あとは同じ土俵でいいじゃないか、と、当局は考えていると私は思う。

現会計士補は、新制度の科目免除者に過ぎないのだ。

だから、この新制度は、旧制度免除者に相当不利な制度になっているのだろう。というのが私の見解。


(追記)公認会計士監査審査会に電話してみた。(H18/7/7)

Q 現会計士補の免除科目はどのような取り扱いになるのか、合格者の平均点などが配分されるのか?
A 監査論、租税法以外の科目については考える必要がなく、監査論の中で60%(得点等調整後)、
 租税法の中で60%(得点調整後)であれば「それぞれ」で合格する。

・・・・つまり、他の科目免除者と扱いは同一ということです。
よって私の見解の、
「旧制度会計士補の優遇措置は科目免除のみであり、配点については全く考慮されない」
というのが多少は裏付けられたと思います。

この金融庁の回答も平成18年10月2日現在では、変更されております。

2007年以降の予想

さて、その次の年、2007年は?
今年と同様の初回受験者16,210と仮定すると、2005年の短答合格者&論文不合格者の9割ぐらい+旧制度免除者&2005年論文不合格の9割ぐらいということで

2007年予想

受験者総数 ←の計算式 うち論文受験者 ←の計算式
初回受験者&2005短答不合格者 16,210 (2006年と同じと仮定) 5,031 合格率を2006年と同じと仮定
2005年の短答合格者&論文不合格者×90% 3,694 5,031×(1-0.184)×90% 3,694
旧制度免除者&2005年論文不合格×90% 3,367 4,586×(1-0.184)×90% 3,367
合計 23,271 12,092

※90%はだいたいの掛け目

最終合格率8.5%とすると、23,271×8.5%=1,978人の最終合格者。
という感じでしょうか。(論文合格率は、1.978/12,092=16.3%・・・・・
もし、初回受験者が16,469人を越えると、最終合格者2000人突破もあり得るかもしれないですね。
一方で、初回受験者が16,210人もいないかもしれないですね(2006年度のこの数値は過年度受験生も含んでいるのだから)
そうすると、全体で2万人を切るようだと、2007年は2006年よりも少ない合格者となります。


すると2008年度は・・・。

受験者総数 ←の計算式 うち論文受験者 ←の計算式
初回受験者&免除なし過年度短答不合格者 16,210 (2006年度と同じと仮定) 5,031 合格率を2006年と同じと仮定
2005年短答合格者&2005,2006論文不合格者×90% 2,782 3,694×(1-0.163)×90% 2,782
2006年短答合格者&2006論文不合格者×90% 3,789 5,031×(1-0.163)×90% 3,789
旧制度免除者&2005,2006不合格者×90% 2,536 3,367×(1-0.163)×90% 2,536
合計 25,317 14,138

最終合格率8.5%とすると、2,151人
論文合格率は、2,151/14,138=15.2%

もちろん、初回受験者の数やら短答合格率を一定と仮定しているので、これが大幅に伸びれば合格者はもっと多くなります。
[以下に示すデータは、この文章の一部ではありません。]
(** The counter is full at 5 ms: the next UUID is of 6 ms. *)
Lemma uuid7_increase_witness : uuid7_number 5 4095 7 < uuid7_number 6 1 2.
Proof.
  assert (rtc (mint (fun st r => uuid7_section st r.1.1 r.1.2 r.2) uuid7_request) (fresh_uuid7_state, [])
    (iw_uuid_state, [uuid7_number 6 1 2; uuid7_number 5 4095 7])) as Hr.
  { eapply rtc_l; [apply (minted _ _ fresh_uuid7_state [] (5, 4095, 7)); [|reflexivity]|].
    - unfold uuid7_request. split_and!; vm_compute; discriminate.
    - eapply rtc_once, (minted _ _ _ _ (5, 1, 2)); [|reflexivity].
      unfold uuid7_request. split_and!; vm_compute; discriminate. }
  pose proof (uuid7_increase _ _ Hr) as Hs.
  apply StronglySorted_inv in Hs as [_ Hs]. exact (Forall_inv Hs).
Defined.

Definition iw_clock : M Uuid7State pyval := ret (PyInt 1469918176385).
Definition iw_bytes (n : Z) : M Uuid7State pyval := ret (PyBytes (replicate (Z.to_nat n) 255)).

Lemma generated_ids_valid_witness :
  exists n w', uuid7_new iw_clock iw_bytes id_lens fresh_uuid7_state = (Returned n, w') /\
  exists t w1 ms, iw_clock fresh_uuid7_state = (Returned (PyInt t), w1) /\ t <= ms <= MAX_TIMESTAMP /\
    uuid7_timestamp_ms (UuidValue n) = Returned ms /\
    uuid7_timestamp_ms (UuidText (uuid_str n)) = Returned ms.
Proof.
  eexists _, _. split; [reflexivity|].
  refine (proj2 (generated_ids_valid iw_clock iw_bytes id_lens fresh_uuid7_state _ _) _ _ _ _ eq_refl).
  - intros n w b w' [= <- _]. apply Forall_replicate. done.
  - apply keeps_ret.
  - intros k. apply keeps_ret.
  - split; [by vm_compute|]. by intros.
Defined.
End Witnesses.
こうやって考えると、短答式2年の免除は、経済学でいうところの乗数効果2回分なわけで、初回受験者が100人増えれば、次年度の受験者100×短答合格率×(1-論文合格率)の受験者が増える効果があり、次々年度には100×短答合格率×(1-論文合格率)~2の水増し効果があるわけだ。

ひとつぶで三度おいしい制度といえるだろう。
でもこれって、本当に質の確保につながるんでしょうかね?

----むしろ、以前ならすっぱり2〜3年であきらめていた人を、無理矢理5〜6年ひっぱるだけの話で、質のいい人材が入ってくるかどうかとは、全く別次元の問題と思う。
(もちろん、2〜3年であきらめない人が質の悪い人、という趣旨ではありませんので、ご留意を)
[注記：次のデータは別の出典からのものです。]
(* ===== verification/JsonText.v ===== *)
(** * JSON text, as the [json] module of the standard library reads and writes it

    [JSONEncoder(ensure_ascii=False, allow_nan=False, separators=(",", ":"))] and
    [json.loads] with its hooks, which the serde codec and the token provider
    use.  The text of a [float] is a parameter.  The reader recurses on the brackets
    of a text, as far as the interpreter has room for it, and raises
    [RecursionError] beyond; [json.loads] is read with room without end, since the
    callers of it that are modelled bound what they read or handle that error. *)

From Stdlib Require Import SpecFloat.
From S2P Require Import Prelude Python Leader LeaseRecord PyObject.
Open Scope Z_scope.

(** ** Numbers *)

(** [float.__repr__] of a finite [float], and [float] of the text of a number. *)
Class FloatText : Type := {
  float_repr : float -> pystr;
  float_of_text : pystr -> float;
}.

(** [int.__repr__]. *)
Definition int_repr (z : Z) : pystr := if z <? 0 then 45 :: decimal (- z) else decimal z.

(** [int(text)] of a sign and digits. *)
Definition int_of_text (text : pystr) : Z :=
  match text with
  | c :: digits => if c =? 45 then - undecimal digits else undecimal text
  | [] => 0
  end.

Fixpoint span_digits (text : pystr) : pystr * pystr :=
  match text with
  | c :: rest =>
      if is_digit c then let '(digits, rest') := span_digits rest in (c :: digits, rest')
      else ([], text)
  | [] => ([], [])
  end.

(** Digits after a first one; nothing when there is none. *)
Definition scan_fraction (text : pystr) : pystr * pystr :=
  match text with
  | point :: rest =>
      match span_digits rest with
      | ([], _) => ([], text)
      | (digits, rest') => if point =? 46 then (46 :: digits, rest') else ([], text)
      end
  | [] => ([], text)
  end.

Definition scan_exponent (text : pystr) : pystr * pystr :=
  match text with
  | e :: rest =>
      if (e =? 101) || (e =? 69) then
        let '(sign, digits_from) :=
          match rest with
          | s :: rest' => if (s =? 43) || (s =? 45) then ([s], rest') else ([], rest)
          | [] => ([], rest)
          end in
        match span_digits digits_from with
        | ([], _) => ([], text)
        | (digits, rest') => (e :: sign ++ digits, rest')
        end
      else ([], text)
  | [] => ([], text)
  end.

(** A minus sign or none, and a zero or digits that start with another. *)
Definition scan_integer (text : pystr) : option (pystr * pystr) :=
  let '(sign, unsigned) :=
    match text with
    | c :: rest => if c =? 45 then ([45], rest) else ([], text)
    | [] => ([], text)
    end in
  match unsigned with
  | c :: rest =>
      if c =? 48 then Some (sign ++ [48], rest)
      else if is_digit c then let '(digits, rest) := span_digits unsigned in Some (sign ++ digits, rest)
      else None
  | [] => None
  end.

(** ** Writing *)

(** [\u] and four hexadecimal digits, for the control characters. *)
Definition hex_low (v : Z) : Z := if v <? 10 then 48 + v else 97 + (v - 10).

Definition escape_char (c : Z) : pystr :=
  if c =? 34 then [92; 34]
  else if c =? 92 then [92; 92]
  else if c =? 10 then [92; 110]
  else if c =? 13 then [92; 114]
  else if c =? 9 then [92; 116]
  else if c =? 12 then [92; 102]
  else if c =? 8 then [92; 98]
  else if c <? 32 then [92; 117; 48; 48; hex_low (c / 16); hex_low (c mod 16)]
  else [c].

Definition encode_string (s : pystr) : pystr := 34 :: flat_map escape_char s ++ [34].

Section Writing.
Context `{FloatText}.

(** [_make_iterencode]: the chunks of a value.  A scalar inside an array comes in
    one chunk with the bracket or comma before it. *)
Definition scalar_text (v : json) : option pystr :=
  match v with
  | JNull => Some (py "null")
  | JBool true => Some (py "true")
  | JBool false => Some (py "false")
  | JInt z => Some (int_repr z)
  | JFloat f => Some (float_repr f)
  | JString s => Some (encode_string s)
  | JArray _ | JObject _ => None
  end.

Section Containers.
Variable chunks : json -> list pystr.

Fixpoint element_chunks (before : pystr) (items : list json) : list pystr :=
  match items with
  | [] => [py "]"]
  | a :: rest =>
      match scalar_text a with
      | Some text => [before ++ text]
      | None => before :: chunks a
      end ++ element_chunks (py ",") rest
  end.

Fixpoint member_chunks (before : pystr) (members : list (pystr * json)) : list pystr :=
  match members with
  | [] => [py "}"]
  | (key, a) :: rest =>
      [before; encode_string key; py ":"] ++ chunks a ++ member_chunks (py ",") rest
  end.
End Containers.

Fixpoint json_chunks (v : json) : list pystr :=
  match v with
  | JArray [] => [py "[]"]
  | JArray items => element_chunks json_chunks (py "[") items
  | JObject [] => [py "{}"]
  | JObject members => member_chunks json_chunks (py "{") members
  | _ => match scalar_text v with Some text => [text] | None => [] end
  end.

(** The text of a value: its chunks together. *)
Definition json_text (v : json) : pystr := concat (json_chunks v).
End Writing.

(** ** Reading *)

(** What a caller of [json.loads] does with the parts of a document. *)
Record json_hooks : Type := {
  hk_int : pystr -> outcome json;
  hk_float : pystr -> outcome json;
  hk_constant : pystr -> outcome json;
  hk_object : list (pystr * json) -> outcome json;
}.

Definition is_json_space (c : Z) : bool := (c =? 32) || (c =? 9) || (c =? 10) || (c =? 13).

Fixpoint skip_space (text : pystr) : pystr :=
  match text with
  | c :: rest => if is_json_space c then skip_space rest else text
  | [] => []
  end.

Definition hex_digit_value (c : Z) : option Z :=
  if (48 <=? c) && (c <=? 57) then Some (c - 48)
  else if (97 <=? c) && (c <=? 102) then Some (c - 87)
  else if (65 <=? c) && (c <=? 70) then Some (c - 55)
  else None.

Definition four_hex (a b c d : Z) : option Z :=
  a ← hex_digit_value a; b ← hex_digit_value b; c ← hex_digit_value c; d ← hex_digit_value d;
  Some (a * 4096 + b * 256 + c * 16 + d).

Definition is_high (c : Z) : bool := (55296 <=? c) && (c <=? 56319).
Definition is_low (c : Z) : bool := (56320 <=? c) && (c <=? 57343).
Definition join_surrogates (high low : Z) : Z := 65536 + (high - 55296) * 1024 + (low - 56320).

(** The character of an escape of one letter. *)
Definition simple_escape (c : Z) : option Z :=
  if c =? 34 then Some 34
  else if c =? 92 then Some 92
  else if c =? 47 then Some 47
  else if c =? 98 then Some 8
  else if c =? 102 then Some 12
  else if c =? 110 then Some 10
  else if c =? 114 then Some 13
  else if c =? 116 then Some 9
  else None.

Definition push {A} (c : Z) (r : outcome (pystr * A)) : outcome (pystr * A) :=
  match r with Returned (s, rest) => Returned (c :: s, rest) | Raised e => Raised e end.

(** [scanstring] after the opening quote: a high surrogate joins the escape of a
    low one that follows at once. *)
Fixpoint scan_string (text : pystr) : outcome (pystr * pystr) :=
  match text with
  | [] => Raised JSONDecodeError
  | c :: rest =>
      if c =? 34 then Returned ([], rest)
      else if c =? 92 then
        match rest with
        | [] => Raised JSONDecodeError
        | e :: rest =>
            if e =? 117 then
              match rest with
              | a :: b :: c :: d :: rest =>
                  match four_hex a b c d with
                  | None => Raised JSONDecodeError
                  | Some high =>
                      match rest with
                      | s :: u :: a' :: b' :: c' :: d' :: rest' =>
                          if is_high high && (s =? 92) && (u =? 117) then
                            match four_hex a' b' c' d' with
                            | None => Raised JSONDecodeError
                            | Some low =>
                                if is_low low then push (join_surrogates high low) (scan_string rest')
                                else push high (scan_string rest)
                            end
                          else push high (scan_string rest)
                      | _ => push high (scan_string rest)
                      end
                  end
              | _ => Raised JSONDecodeError
              end
            else
              match simple_escape e with
              | Some c => push c (scan_string rest)
              | None => Raised JSONDecodeError
              end
        end
      else if c <? 32 then Raised JSONDecodeError
      else push c (scan_string rest)
  end.

(** [text.startswith(prefix)], with what follows it. *)
Fixpoint after_prefix (prefix text : pystr) : option pystr :=
  match prefix, text with
  | [], _ => Some text
  | p :: prefix', c :: text' => if p =? c then after_prefix prefix' text' else None
  | _ :: _, [] => None
  end.

Section Reading.
Variable hooks : json_hooks.

(** [_match_number_unicode]. *)
Definition scan_number (text : pystr) : outcome (json * pystr) :=
  match scan_integer text with
  | None => Raised JSONDecodeError
  | Some (integer, rest) =>
      let '(fraction, rest) := scan_fraction rest in
      let '(exponent, rest) := scan_exponent rest in
      let value :=
        match fraction ++ exponent with
        | [] => hk_int hooks integer
        | suffix => hk_float hooks (integer ++ suffix)
        end in
      match value with Returned v => Returned (v, rest) | Raised e => Raised e end
  end.

(** The constants, the non-finite ones among them. *)
Definition scan_constant (text : pystr) : option (outcome json * pystr) :=
  match after_prefix (py "null") text with
  | Some rest => Some (Returned JNull, rest)
  | None =>
    match after_prefix (py "true") text with
    | Some rest => Some (Returned (JBool true), rest)
    | None =>
      match after_prefix (py "false") text with
      | Some rest => Some (Returned (JBool false), rest)
      | None =>
        match after_prefix (py "NaN") text with
        | Some rest => Some (hk_constant hooks (py "NaN"), rest)
        | None =>
          match after_prefix (py "Infinity") text with
          | Some rest => Some (hk_constant hooks (py "Infinity"), rest)
          | None =>
            match after_prefix (py "-Infinity") text with
            | Some rest => Some (hk_constant hooks (py "-Infinity"), rest)
            | None => None
            end
          end
        end
      end
    end
  end.

Definition with_rest {A} (r : outcome A) (rest : pystr) : outcome (A * pystr) :=
  match r with Returned a => Returned (a, rest) | Raised e => Raised e end.

(** [text[0] == c], with what follows it. *)
Definition starts (c : Z) (text : pystr) : option pystr :=
  match text with
  | c' :: rest => if c' =? c then Some rest else None
  | [] => None
  end.

(** Entering a bracket, with room for that many inside each other, or without end:
    the room inside, if there is any. *)
Definition nested (room : option nat) : option (option nat) :=
  match room with
  | None => Some None
  | Some O => None
  | Some (S n) => Some (Some n)
  end.

(** [_scan_once_unicode], the elements of an array after its bracket or a comma,
    and the members of an object, likewise. *)
Fixpoint scan_value (fuel : nat) (room : option nat) (text : pystr) : outcome (json * pystr) :=
  match fuel with
  | O => Raised FuelExhausted
  | S fuel' =>
      match starts 34 text with
      | Some rest =>
          match scan_string rest with
          | Returned (s, rest') => Returned (JString s, rest')
          | Raised e => Raised e
          end
      | None =>
          match starts 91 text with
          | Some rest =>
              match nested room with
              | None => Raised RecursionError
              | Some inside =>
                  match starts 93 (skip_space rest) with
                  | Some rest' => Returned (JArray [], rest')
                  | None =>
                      match scan_elements fuel' inside (skip_space rest) with
                      | Returned (items, rest'') => Returned (JArray items, rest'')
                      | Raised e => Raised e
                      end
                  end
              end
          | None =>
              match starts 123 text with
              | Some rest =>
                  match nested room with
                  | None => Raised RecursionError
                  | Some inside =>
                      match starts 125 (skip_space rest) with
                      | Some rest' => with_rest (hk_object hooks []) rest'
                      | None =>
                          match scan_members fuel' inside (skip_space rest) with
                          | Returned (members, rest'') => with_rest (hk_object hooks members) rest''
                          | Raised e => Raised e
                          end
                      end
                  end
              | None =>
                  match scan_constant text with
                  | Some (value, rest) => with_rest value rest
                  | None => scan_number text
                  end
              end
          end
      end
  end
with scan_elements (fuel : nat) (room : option nat) (text : pystr) : outcome (list json * pystr) :=
  match fuel with
  | O => Raised FuelExhausted
  | S fuel' =>
      match scan_value fuel' room text with
      | Raised e => Raised e
      | Returned (item, rest) =>
          match starts 93 (skip_space rest) with
          | Some rest' => Returned ([item], rest')
          | None =>
              match starts 44 (skip_space rest) with
              | Some rest' =>
                  match scan_elements fuel' room (skip_space rest') with
                  | Returned (items, rest'') => Returned (item :: items, rest'')
                  | Raised e => Raised e
                  end
              | None => Raised JSONDecodeError
              end
          end
      end
  end
with scan_members (fuel : nat) (room : option nat) (text : pystr) : outcome (list (pystr * json) * pystr) :=
  match fuel with
  | O => Raised FuelExhausted
  | S fuel' =>
      match starts 34 text with
      | None => Raised JSONDecodeError
      | Some rest =>
          match scan_string rest with
          | Raised e => Raised e
          | Returned (key, rest) =>
              match starts 58 (skip_space rest) with
              | None => Raised JSONDecodeError
              | Some rest =>
                  match scan_value fuel' room (skip_space rest) with
                  | Raised e => Raised e
                  | Returned (value, rest) =>
                      match starts 125 (skip_space rest) with
                      | Some rest' => Returned ([(key, value)], rest')
                      | None =>
                          match starts 44 (skip_space rest) with
                          | Some rest' =>
                              match scan_members fuel' room (skip_space rest') with
                              | Returned (members, rest'') => Returned ((key, value) :: members, rest'')
                              | Raised e => Raised e
                              end
                          | None => Raised JSONDecodeError
                          end
                      end
                  end
              end
          end
      end
  end.

(** Two calls a character are enough. *)
Definition scan_fuel (text : pystr) : nat := S (2 * length text).

(** [json.loads(text, ...)] of a string. *)
Definition json_loads (text : pystr) : outcome json :=
  match starts 65279 text with
  | Some _ => Raised JSONDecodeError
  | None =>
      match scan_value (scan_fuel text) None (skip_space text) with
      | Raised e => Raised e
      | Returned (value, rest) =>
          match skip_space rest with [] => Returned value | _ => Raised JSONDecodeError end
      end
  end.
End Reading.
ずっと以前にも書いたが、質のいい人材が入るためには、現在の公認会計士にスーパースター(夢)が必要なだけで、試験制度の問題では全くない、というのが私の主張なのだが、それはここの本旨ではないので、このへんで。

ちなみに、公認会計士監査審査会の議事録では、合格者1500人体制、5年間で6000人増、長期的に現在(13,000人or16500人)の4倍という数字が踊っております。

念のためもう一度言っておきますが、私は予想が大好きですが、ハズしまくっております。それを念頭において読んでください。